Outokumpu, the owner of a steel manufacturing plant, entered into contracts with F.L. Industries, Inc. for cold rolling mills. These contracts contained arbitration agreements. F.L. Industries entered into subcontracts with GE for the production of the motors for the mills. The motors allegedly failed and Outokumpu filed suit against GE in Alabama state court. GE removed the case to federal court and moved to compel arbitration of the dispute. The US District Court for the Southern District of Alabama granted the motion to compel arbitration and dismissed the action. Outokumpu appealed and the United States Court of Appeals for the Eleventh Circuit reversed the order compelling arbitration. The Eleventh Circuit held that only signatories (or their privies) to an arbitration agreement governed by the New York Convention were entitled to compel arbitration and, because GE did not sign the arbitration agreement with Outokumpu, GE could not compel arbitration by invoking the doctrine of equitable estoppel.

In reaching this decision, the Eleventh Circuit sided with the Ninth Circuit’s 2017 conclusion, in Yang v. Majestic Blue Fisheries, LLC, that the New York Convention “does not allow non-signatories or non-parties to compel arbitration” and rejected contrary holdings of the First and Fourth Circuits. In 2008, the First Circuit, in Sourcing Unlimited, Inc. v. Asimco Int’l, Inc., had held that the New York Convention incorporates the doctrine of equitable estoppel, which “precludes a party from enjoying rights and benefits under a contract while at the same time avoiding its burdens and obligations.” The Fourth Circuit, in Int’l Paper Co. v. Schwabedissen Maschinen & Anlagen GMBH in 2000, and in Aggarao v. MOL Ship Mgmt. Co. in 2012, twice held that equitable estoppel applies to arbitration agreements subject to the New York Convention. The Eleventh Circuit’s decision thus deepened the circuit split on this issue. GE filed a petition for a writ of certiorari, seeking reversal and resolution of the circuit split.

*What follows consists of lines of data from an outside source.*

(* ===== verification/Prelude.v ===== *)
(** * Verification of the 1DS telemetry SDK

    The repository is the Microsoft 1DS client telemetry SDK (lib/, C++) with the
    C code it carries (zlib/, lib/tracing/api/sha1.c). An application logs events;
    the SDK decorates them, serializes them in the Bond compact binary protocol,
    queues them in memory and on disk, packages queued records into uploads, compresses
    and posts them, and deletes or releases the records by the answer of the
    collector. This library models parts of that path and of the C code under it as Rocq
    functions and proves what makes them correct.

    ** Conventions

    An unsigned integer of [w] bits is a [Z] with its wrap-around written out
    ([wrap], [swrap]); [unsigned long] is 32 bits, as on the Windows targets, and
    [size_t] is 64 bits. Buffers, arrays and strings are lists of [Z]. Loops that are not
    structural take fuel; the theorems show that the fuel given is enough or that
    some amount is. Locks are not modelled: every operation runs alone, which
    is what the locks give. What is read from clocks, random numbers and the network is an
    argument of the operation that reads it. Logging and assertions have no effect.

    ** The files

    Shared: Prelude (machine integers, bit operations, lists indexed by [Z], record
    update, loops); StdMap (the ordered maps of the standard library with
    strings as keys).

    The C code:
    - Adler32 (zlib/adler32.c): [adler32], [adler32_combine]; the deferred modulo and
      the division-free macros.
    - Crc32Tables, Crc32 (zlib/crc32.h, zlib/crc32.c): the tables and their generator, the
      byte and word loops, [crc32_combine].
    - Sha1 (lib/tracing/api/sha1.c): the transform, the streaming context, the digest.
    - Inftrees, InftreesDecode (zlib/inftrees.c): [inflate_table] and what its tables
      decode; Inffixed (zlib/inffixed.h): the fixed tables.
    - InflateState, Inflate (zlib/inflate.c), Inffast (zlib/inffast.c): the stream
      operations, the state machine of [inflate()] mode by mode, the fast loop. The state
      machine is a state monad over the registers of [inflate()]; a step is one round
      of its [for (;;)] loop.
    - Rfc1951, Rfc1950: reference decoders, bit by bit, of the two formats.
    - Symbols, Runs, BitReader, Window, InflateCodes, FastCodes, Blocks, Dynamic,
      RawInflate, ZlibInflate: the proof that [inflate()] implements the reference decoders,
      from a symbol to a whole stream. Sync: [inflateSync].
    - TreesTables, Trees (zlib/trees.c, trees.h, the types of deflate.h): the compressor's
      bit output, its three trees, tallying and blocks, on one state record; TreesInit:
      the generator of trees.h.
    - Slices, BitWriter, HuffCodes, HuffTree, BitLengths, BuildTree: sums and parts of
      arrays; the output as a string of bit fields; codes and how the decoder reads them;
      the heap and the forest of [build_tree]; the lengths of [gen_bitlen]; the code built.
    - SendTree, BlockTrees, BlockHeader: code lengths as runs, sent and read back.
      CompressBlock, BlockState, StoredBlock, FlushBlock: the literals and matches of a
      block, tallied and sent each way.
    - Compressor: [flush_pending] (zlib/deflate.c) and runs of all these operations as
      a step relation; CompressInflate: the output of a run through [inflate()].

    The SDK:
    - BondProtocol, BondLaws (lib/bond): the protocol writer and reader and their laws.
    - CsTypes, CsWriters, CsReaders (lib/include/public/CsProtocol_types.hpp,
      lib/bond/generated): the 27 structures of an event, their [Serialize] and
      [Deserialize], in every build of the schema. CsRoundtrip: they are inverse. CsTotal:
      the readers on any input.
    - MemoryStorage (lib/offline/MemoryStorage.cpp): the queue in memory. MemoryReads: the order
      of a retrieval. MemoryInvariant: sizes and counts. MemoryRefinement: the queue as two
      maps of available and leased records.
    - BondSplicer, Packager (lib/packager): the body of an upload and the context that
      goes with it. Uploads: what is in it.
    - HttpHeaders, KillSwitch (lib/include/public/IHttpClient.hpp, lib/offline/KillSwitchManager.hpp,
      ClockSkewManager.hpp): what the headers of an answer set.
    - OfflineStorage: the interface [IOfflineStorage] and the contract of a storage as classes, with
      the queue in memory as an instance; a persistent storage may drop records at its limit of
      retries. ModelDisk: the simplest database that keeps the contract, with such a limit or without.
    - StorageHandler (lib/offline/OfflineStorageHandler.cpp, StorageObserver.cpp): a queue
      over a database, any two that keep the contract. StorageLaws: shutdown and killed tenants.
    - HttpDecoder (lib/http/HttpResponseDecoder.cpp and its routes in
      lib/system/TelemetrySystem.cpp): what an answer does. UploadCycle: an upload from retrieval to answer.
    - TransmitProfiles (lib/tpm/TransmitProfiles.cpp): the profiles and the timers of the device.
    - WorkerThread (lib/pal/WorkerThread.cpp, TaskDispatcher.hpp): the queues of tasks and the thread, whose
      round is two steps between which other threads act.
    - Backoff (lib/backoff): the delays after failures, with the interface of a calculator, on real
      numbers with rounding.
    - Tpm (lib/tpm/TransmissionPolicyManager.cpp): the handlers over the worker and the profiles. TpmLaws: they as a
      system of steps with its invariant. TpmProgress: that uploads go on until nothing is left, for any
      source of records; UploadSources: storages that keep the contract are such sources.

    ** What the theorems show

    - Checksums and digests equal their mathematical definitions for any division of
      the input, tables equal what generates them, and combination is that of the
      concatenation.
    - [inflate_table] refuses exactly the invalid codes and otherwise builds tables that
      decode as the canonical code does; [ENOUGH] entries are enough for the calls of
      [inflate()].
    - [inflate()] returns, for enough fuel, what the reference decoder of RFC 1951 or
      RFC 1950 gives: the same output, verdict and unread input, with preset
      dictionaries too.
    - [build_tree] makes a complete code within its limit for any frequencies; the header
      of a block gives its lengths back; a block, stored or coded with either pair of
      trees, decodes to the bytes its literals and matches stand for; so does any run of
      the compressor with its output taken in pieces of any size, through the reference decoder
      and through [inflate()].
    - An event is read back as it was written; the readers stop on every input and make
      values of the C++ types.
    - The queue in memory refines two maps whatever calls are made on it, its sizes are
      exact, and retrievals take the highest latencies first.
    - A package holds the records leased for it, its body is their blobs by tenant and within the
      size allowed, and reads back as their events.
    - The records of an upload are deleted when it is accepted or rejected and available again
      otherwise, unless their retries are used up; shutdown keeps every record; a killed tenant has
      none and gets none.
    - Timers are those of the rule the device selects; tasks run when due and in order; the
      flag of the policy manager tells whether an upload is scheduled, of which there is one at
      most; nothing starts in a pause; accepted uploads empty the storage in a bounded
      number of rounds; delays follow the powers of the multiplier within their bounds.
    - Some theorems show what the code does against its intent: [inflateSync] misses a
      marker, a Retry-After alone blocks nothing, a record too large for an upload is sent again and
      again, a request for an earlier upload changes nothing, records marked DoNotStoreOnDisk are
      written to the database.

    ** Bounds and fuel

    [inflate()]'s theorems are of calls with room for one byte more than the
    output, whose input is given whole and whose flush is not Z_BLOCK or
    Z_TREES. The fuel of [inflate()] is the number of rounds of its loop; the theorems
    give a number from which on the result does not change. The fuel of a Bond
    reader is the length of its input, which it never outruns; that of a round of the
    worker is the number of its timed tasks and one more, which is enough.

    The theorems on runs of the compressor ask that a block fits in the pending
    buffer before its entries in [d_buf] are overwritten ([block_fits]); the code does
    not ensure it, which [fixed_block_overruns] shows. The loops of [build_tree] have the size
    of the heap as fuel, which their lemmas show to be enough.

    ** Not modelled

    - The rest of zlib's compressor (deflate.c, compress.c): the match search with its hash
      chains, the window, the states and headers of [deflate()]. The theorems take any
      literals and matches that do not reach before the data.
    - The gz* file layer, infback.c, the SIMD variants (crc_folding.c, fill_window_sse.c).
    - sqlite/, lib/include/mat/json.hpp, third_party/, googletest/: vendored code the SDK
      only calls.
    - The rest of the platform layer (lib/pal), HTTP clients, JNI, Objective-C, C# and WinRT
      bindings: calls into operating systems and runtimes.
    - The databases (OfflineStorage_SQLite.cpp, OfflineStorage_Room.cpp): SQL statements; the contract
      says what the handler relies on.
    - Locks and data races: a handler of the policy manager is one step. Races between a pause, which
      cancels without the mutex of the schedule, and a request in another thread are outside the model.
    - Doubles that are infinite or NaN in the backoff (an initial value of 0, powers out of range).
    - The front end (lib/api, lib/decorators, lib/stats, lib/filter): not yet. *)

From Stdlib Require Import ZArith Lia.
From stdpp Require Export base tactics list numbers list_numbers.

#[global] Open Scope Z_scope.

(** ** Notation of the C operators

    [≪] and [≫] are stdpp's [Z.shiftl] and [Z.shiftr]. *)

Declare Scope c_scope.
Delimit Scope c_scope with c.
Infix ".&" := Z.land (at level 51, left associativity) : c_scope.
Infix ".^" := Z.lxor (at level 52, left associativity) : c_scope.
Infix ".|" := Z.lor (at level 53, left associativity) : c_scope.
#[global] Open Scope c_scope.

(** ** Unsigned machine integers

    A [w]-bit unsigned integer is the [Z] it denotes; [wrap w] is the
    reduction C performs when a value is stored in a [w]-bit object. *)

Definition wrap (w x : Z) : Z := x mod 2 ^ w.
Abbreviation u8 := (wrap 8).
Abbreviation u16 := (wrap 16).
Abbreviation u32 := (wrap 32).
Abbreviation u64 := (wrap 64).

(** [x] is a value of a [w]-bit unsigned type. *)
Definition ubits (w x : Z) : Prop := 0 ≤ x < 2 ^ w.

(** [wrap] to a signed [w]-bit object (two's complement). *)
Definition swrap (w x : Z) : Z := (x + 2 ^ (w - 1)) mod 2 ^ w - 2 ^ (w - 1).
Abbreviation i32 := (swrap 32).
Abbreviation i64 := (swrap 64).

(** The truth value of an integer used as a condition. *)
Definition c_true (x : Z) : bool := negb (x =? 0).

Create HintDb cint.

(** Bitwise identities of [w]-bit values, bit by bit. *)
Ltac bits_tauto :=
  rewrite ?Z.lxor_spec, ?Z.lor_spec, ?Z.land_spec, ?Z.lxor_spec, ?Z.lor_spec,
    ?Z.land_spec, ?Z.bits_0 by lia;
  repeat match goal with
         | |- context [Z.testbit ?a ?i] => destruct (Z.testbit a i)
         end;
  reflexivity.

(** Equality of exclusive ors up to associativity, commutativity and
    cancellation. *)
Ltac lxor_ac :=
  apply Z.bits_inj'; intros ? ?; rewrite ?Z.lxor_spec, ?Z.bits_0;
  repeat match goal with
         | |- context [Z.testbit ?a ?i] => destruct (Z.testbit a i)
         end;
  reflexivity.

Section Wrap.
  Implicit Types w x y : Z.

Lemma wrap_ubits w x : 0 ≤ w → ubits w (wrap w x).
Proof. intros. apply Z.mod_pos_bound. lia. Qed.

Lemma wrap_small w x : ubits w x → wrap w x = x.
Proof. apply Z.mod_small. Qed.

Lemma wrap_idem w x : wrap w (wrap w x) = wrap w x.
Proof.
  unfold wrap. destruct (decide (0 ≤ w)).
  - apply Z.mod_mod. lia.
  - rewrite Z.pow_neg_r by lia. by rewrite !Z.mod_0_r.
Qed.

Lemma wrap_ones w x : 0 ≤ w → wrap w x = x .& Z.ones w.
Proof. intros. by rewrite Z.land_ones. Qed.

Lemma testbit_wrap w x i :
  0 ≤ w → 0 ≤ i → Z.testbit (wrap w x) i = (i <? w) && Z.testbit x i.
Proof.
  intros Hw Hi. unfold wrap. destruct (Z.ltb_spec i w).
  - rewrite Z.mod_pow2_bits_low by lia. done.
  - rewrite Z.mod_pow2_bits_high by lia. done.
Qed.

Lemma mod_mod_pow2 a b x : 0 ≤ a ≤ b → (x mod 2 ^ b) mod 2 ^ a = x mod 2 ^ a.
Proof.
  intros. apply Z.bits_inj'. intros i Hi. fold (wrap b x) (wrap a x) (wrap a (wrap b x)).
  rewrite !testbit_wrap by lia.
  destruct (Z.ltb_spec i a), (Z.ltb_spec i b); (reflexivity || (exfalso; lia)).
Qed.

Lemma mod_pow2_split r a x : 0 ≤ r → 0 ≤ a →
  x mod 2 ^ (r + a) = x mod 2 ^ r + 2 ^ r * ((x / 2 ^ r) mod 2 ^ a).
Proof. intros. rewrite Z.pow_add_r by lia. apply Z.rem_mul_r; lia. Qed.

In a unanimous opinion, the Supreme Court reversed the Eleventh Circuit’s ruling, holding that the New York Convention does not conflict with the enforcement of arbitration agreements by non-signatories under domestic-law equitable estoppel doctrines. The Supreme Court remanded the case for a determination of whether GE could compel arbitration under equitable estoppel principles on the facts of the case.

In reaching its holding, the Supreme Court explained: the text of the New York Convention does not prohibit the application of domestic equitable estoppel doctrines; the Convention’s drafting history does not indicate any intention to prohibit courts from applying domestic law that would allow non-signatories to compel arbitration; and the weight of authority from contracting states indicates that the New York Convention does not prohibit the application of domestic law addressing the enforcement of arbitration agreements.

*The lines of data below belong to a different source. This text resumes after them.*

(* ===== verification/Adler32.v ===== *)
(** * zlib/adler32.c: the Adler-32 checksum

    [adler32_z] is the function of the source with its three paths (one byte,
    fewer than 16 bytes, blocks of [NMAX] bytes with deferred reductions) on
    32-bit [uLong]s; [adler_ref] is the definition of RFC 1950, which reduces
    both sums after every byte. The theorems show that the deferred reductions
    never overflow 32 bits and that the two agree, that the checksum of a
    stream does not depend on how it is cut into buffers, that
    [adler32_combine] glues checksums, and that the division-free macros of
    NO_DIVIDE compute the same residues. *)

From S2P Require Import Prelude.

Module Adler32.

Definition BASE : Z := 65521.
Definition NMAX : Z := 5552.
#[global] Arguments NMAX : simpl never.

(** ** The macros *)

(** The two running sums [adler] and [sum2] of [adler32_z]. *)
Record sums := Sums { s_adler : Z; s_sum2 : Z }.

(** [adler += b; sum2 += adler;] *)
Definition add_byte (b : Z) (s : sums) : sums :=
  let adler := u32 (s_adler s + b) in
  Sums adler (u32 (s_sum2 s + adler)).

Definition DO1 (buf : list Z) (i : Z) (s : sums) : sums := add_byte buf.[i] s.
Definition DO2 (buf : list Z) (i : Z) (s : sums) : sums := DO1 buf (i + 1) (DO1 buf i s).
Definition DO4 (buf : list Z) (i : Z) (s : sums) : sums := DO2 buf (i + 2) (DO2 buf i s).
Definition DO8 (buf : list Z) (i : Z) (s : sums) : sums := DO4 buf (i + 4) (DO4 buf i s).
Definition DO16 (buf : list Z) (s : sums) : sums := DO8 buf 8 (DO8 buf 0 s).

(** The macros of the NO_DIVIDE configuration. *)
Definition CHOP (a : Z) : Z :=
  let tmp := a ≫ 16 in
  u32 ((a .& 0xffff) + u32 (u32 (tmp ≪ 4) - tmp)).
Definition MOD28_nodivide (a : Z) : Z :=
  let a := CHOP a in if BASE <=? a then a - BASE else a.
Definition MOD_nodivide (a : Z) : Z := MOD28_nodivide (CHOP a).
Definition MOD63_nodivide (a : Z) : Z :=
  let tmp := a ≫ 32 in
  let a := (a .& 0xffffffff) + ((tmp ≪ 8) - (tmp ≪ 5) + tmp) in
  let tmp := a ≫ 16 in
  let a := (a .& 0xffff) + ((tmp ≪ 4) - tmp) in
  let tmp := a ≫ 16 in
  let a := (a .& 0xffff) + ((tmp ≪ 4) - tmp) in
  if BASE <=? a then a - BASE else a.

(** The macros of the default configuration. *)
Definition MOD (a : Z) : Z := a mod BASE.
Definition MOD28 (a : Z) : Z := a mod BASE.
Definition MOD63 (a : Z) : Z := a mod BASE.

(** ** adler32_z *)

(** [do { DO16(buf); buf += 16; } while (--n);] *)
Fixpoint do16_loop (n : nat) (buf : list Z) (s : sums) : list Z * sums :=
  match n with
  | O => (buf, s)
  | S n => do16_loop n (drop 16 buf) (DO16 buf s)
  end.

(** [while (len--) { adler += *buf++; sum2 += adler; }] *)
Definition byte_loop (buf : list Z) (s : sums) : sums :=
  foldl (λ s b, add_byte b s) s buf.

(** One round of the [while (len >= NMAX)] loop. *)
Definition nmax_block (st : list Z * sums) : list Z * sums :=
  let '(buf, s) := do16_loop (Z.to_nat (NMAX / 16)) st.1 st.2 in
  (buf, Sums (MOD (s_adler s)) (MOD (s_sum2 s))).

Definition nmax_loop (buf : list Z) (s : sums) : list Z * sums :=
  while (length buf) (λ st, NMAX <=? zlen st.1) nmax_block (buf, s).

(** The remaining bytes, fewer than [NMAX]. *)
Definition remaining (buf : list Z) (s : sums) : sums :=
  if zlen buf =? 0 then s
  else
    let '(buf, s) := do16_loop (Z.to_nat (zlen buf / 16)) buf s in
    let s := byte_loop buf s in
    Sums (MOD (s_adler s)) (MOD (s_sum2 s)).

(** [buf] is [None] for [Z_NULL]. *)
Definition adler32_z (adler : Z) (buf : option (list Z)) : Z :=
  let sum2 := (adler ≫ 16) .& 0xffff in
  let adler := adler .& 0xffff in
  match buf with
  | None => 1
  | Some buf =>
      if zlen buf =? 1 then
        let adler := u32 (adler + buf.[0]) in
        let adler := if BASE <=? adler then adler - BASE else adler in
        let sum2 := u32 (sum2 + adler) in
        let sum2 := if BASE <=? sum2 then sum2 - BASE else sum2 in
        adler .| u32 (sum2 ≪ 16)
      else if zlen buf <? 16 then
        let s := byte_loop buf (Sums adler sum2) in
        let adler := if BASE <=? s_adler s then s_adler s - BASE else s_adler s in
        adler .| u32 (MOD28 (s_sum2 s) ≪ 16)
      else
        let '(buf, s) := nmax_loop buf (Sums adler sum2) in
        let s := remaining buf s in
        s_adler s .| u32 (s_sum2 s ≪ 16)
  end.

Definition adler32 (adler : Z) (buf : option (list Z)) : Z := adler32_z adler buf.

(** ** adler32_combine *)

Definition adler32_combine_ (adler1 adler2 len2 : Z) : Z :=
  if len2 <? 0 then 0xffffffff
  else
    let rem := u32 (MOD63 len2) in
    let sum1 := adler1 .& 0xffff in
    let sum2 := MOD (u32 (rem * sum1)) in
    let sum1 := u32 (sum1 + u32 ((adler2 .& 0xffff) + BASE - 1)) in
    let sum2 := u32 (sum2 + u32 (((adler1 ≫ 16) .& 0xffff)
                                 + ((adler2 ≫ 16) .& 0xffff) + BASE - rem)) in
    let sum1 := if BASE <=? sum1 then sum1 - BASE else sum1 in
    let sum1 := if BASE <=? sum1 then sum1 - BASE else sum1 in
    let sum2 := if (BASE ≪ 1) <=? sum2 then sum2 - (BASE ≪ 1) else sum2 in
    let sum2 := if BASE <=? sum2 then sum2 - BASE else sum2 in
    sum1 .| u32 (sum2 ≪ 16).

(** [z_off_t] is [long] (32 bits), [z_off64_t] is 64 bits wide. *)
Definition adler32_combine (adler1 adler2 len2 : Z) : Z :=
  adler32_combine_ adler1 adler2 (i32 len2).
Definition adler32_combine64 (adler1 adler2 len2 : Z) : Z :=
  adler32_combine_ adler1 adler2 (i64 len2).

(** ** Reference: RFC 1950 *)

(** One byte: both sums reduced at once. *)
Definition adler_step (ab : Z * Z) (b : Z) : Z * Z :=
  let a := (ab.1 + b) mod BASE in (a, (ab.2 + a) mod BASE).

(** A checksum value is [b << 16 | a] with both sums below [BASE]. *)
Definition pack (ab : Z * Z) : Z := ab.1 + ab.2 * 2 ^ 16.
Definition unpack (adler : Z) : Z * Z := (adler mod 2 ^ 16, adler / 2 ^ 16).
Definition valid (adler : Z) : Prop :=
  0 ≤ adler ∧ adler mod 2 ^ 16 < BASE ∧ adler / 2 ^ 16 < BASE.

Definition adler_ref (adler : Z) (buf : list Z) : Z :=
  pack (foldl adler_step (unpack adler) buf).

(** ** The unrolled loops process one byte after the other *)

Lemma DO16_bytes buf s :
  (16 ≤ length buf)%nat → DO16 buf s = byte_loop (take 16 buf) s.
Proof.
  intros Hlen. do 16 (destruct buf as [|? buf]; [simpl in Hlen; lia|]).
  unfold DO16, DO8, DO4, DO2, DO1, byte_loop. by generalize add_byte.
Qed.

Lemma do16_loop_bytes n buf s :
  (16 * n ≤ length buf)%nat →
  do16_loop n buf s = (drop (16 * n) buf, byte_loop (take (16 * n) buf) s).
Proof.
  revert buf s. induction n as [|n IH]; intros buf s Hlen; simpl do16_loop.
  { by rewrite Nat.mul_0_r, drop_0, take_0. }
  rewrite IH by (rewrite length_drop; lia). rewrite DO16_bytes by lia.
  rewrite drop_drop. replace (16 + 16 * n)%nat with (16 * S n)%nat by lia.
  f_equal. unfold byte_loop. rewrite <-foldl_app.
  f_equal. rewrite <-(take_drop 16 (take (16 * S n) buf)).
  f_equal; [rewrite take_take; f_equal; lia|].
  rewrite skipn_firstn_comm. f_equal. lia.
Qed.

(** ** No overflow in a run of at most [NMAX] bytes *)

Definition residues (s : sums) : Z * Z := (s_adler s mod BASE, s_sum2 s mod BASE).

Lemma adler_step_mod a s b :
  adler_step (a mod BASE, s mod BASE) b
  = ((a + b) mod BASE, (s + (a + b)) mod BASE).
Proof.
  unfold adler_step. simpl. rewrite Zplus_mod_idemp_l. f_equal.
  by rewrite <-Zplus_mod.
Qed.

(** The sums stay below the bound the caller has room for, so that no addition
    wraps, and their residues follow the reference. *)
Lemma byte_loop_exact l a s :
  bytes l → 0 ≤ a → 0 ≤ s →
  2 * s + 2 * zlen l * a + 255 * zlen l * (zlen l + 1) < 2 ^ 33 →
  a ≤ s_adler (byte_loop l (Sums a s)) ≤ a + 255 * zlen l ∧
  0 ≤ s_sum2 (byte_loop l (Sums a s)) ∧
  residues (byte_loop l (Sums a s)) = foldl adler_step (residues (Sums a s)) l.
Proof.
  intros Hl. revert a s. induction Hl as [|b l [Hb1 Hb2] Hl IH]; intros a s Ha Hs Hroom.
  { change (zlen []) with 0. simpl. split_and!; [lia..|done]. }
  rewrite zlen_cons in *. pose proof (zlen_nonneg l).
  change (byte_loop (b :: l) (Sums a s))
    with (byte_loop l (Sums (u32 (a + b)) (u32 (s + u32 (a + b))))).
  set (n := zlen l) in *.
  assert (0 ≤ n * a) by (apply Z.mul_nonneg_nonneg; lia).
  assert (0 ≤ n * n) by (apply Z.mul_nonneg_nonneg; lia).
  assert (n * b ≤ n * 255) by (apply Z.mul_le_mono_nonneg_l; lia).
  assert (a + b < 2 ^ 32) by lia. assert (s + (a + b) < 2 ^ 32) by lia.
  rewrite !(wrap_small 32) by (unfold ubits; rewrite ?wrap_small; unfold ubits; lia).
  destruct (IH (a + b) (s + (a + b))) as (Hi1 & Hi2 & Hi3); [lia|lia|lia|].
  split_and!; [lia|lia|lia|]. rewrite Hi3. cbn [foldl].
  f_equal. symmetry. apply adler_step_mod.
Qed.

(** [NMAX] is small enough: starting from reduced sums, [NMAX] bytes fit. *)
Lemma nmax_room a s n :
  0 ≤ a < BASE → 0 ≤ s < BASE → 0 ≤ n ≤ NMAX →
  2 * s + 2 * n * a + 255 * n * (n + 1) < 2 ^ 33.
Proof.
  unfold BASE, NMAX. intros Ha Hs Hn.
  assert (n * a ≤ 5552 * 65520) by (apply Z.mul_le_mono_nonneg; lia).
  assert (n * (n + 1) ≤ 5552 * 5553) by (apply Z.mul_le_mono_nonneg; lia).
  lia.
Qed.

Lemma residues_reduced s :
  0 ≤ s_adler s < BASE → 0 ≤ s_sum2 s < BASE →
  residues s = (s_adler s, s_sum2 s).
Proof. intros. unfold residues. by rewrite !Z.mod_small by done. Qed.

(** What a run of at most [NMAX] bytes followed by [MOD] leaves. *)
Lemma byte_loop_mod l s :
  bytes l → zlen l ≤ NMAX → 0 ≤ s_adler s < BASE → 0 ≤ s_sum2 s < BASE →
  let r := byte_loop l s in
  (MOD (s_adler r), MOD (s_sum2 r)) = foldl adler_step (s_adler s, s_sum2 s) l ∧
  0 ≤ MOD (s_adler r) < BASE ∧ 0 ≤ MOD (s_sum2 r) < BASE.
Proof.
  intros Hl Hn Ha Hs. destruct s as [a s]; simpl in *.
  pose proof (zlen_nonneg l).
  destruct (byte_loop_exact l a s) as (_ & _ & H3); [done|lia|lia|by apply nmax_room|].
  split; [|unfold MOD; split; apply Z.mod_pos_bound; unfold BASE; lia].
  change (MOD (s_adler (byte_loop l (Sums a s))), MOD (s_sum2 (byte_loop l (Sums a s))))
    with (residues (byte_loop l (Sums a s))).
  by rewrite H3, residues_reduced.
Qed.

Importantly, the Supreme Court’s recent Outokumpu decision is consistent with its 2009 decision in Arthur Andersen LLP v. Carlisle, where it determined that the FAA does not “alter background principles of state contract law regarding the scope of agreements (including the question of who is bound by them).” In Arthur Andersen, the Supreme Court recognized that the FAA permits a non-signatory to rely on state-law equitable estoppel doctrines to enforce an arbitration agreement. Had the Court affirmed the Eleventh Circuit’s ruling and accepted Outokumpu’s position, international arbitration agreements would have been placed on an entirely different footing than domestic arbitration agreements. The Supreme Court thus resolved a split among the Circuits and maintained consistency in the treatment of domestic and international arbitration agreements in the United States.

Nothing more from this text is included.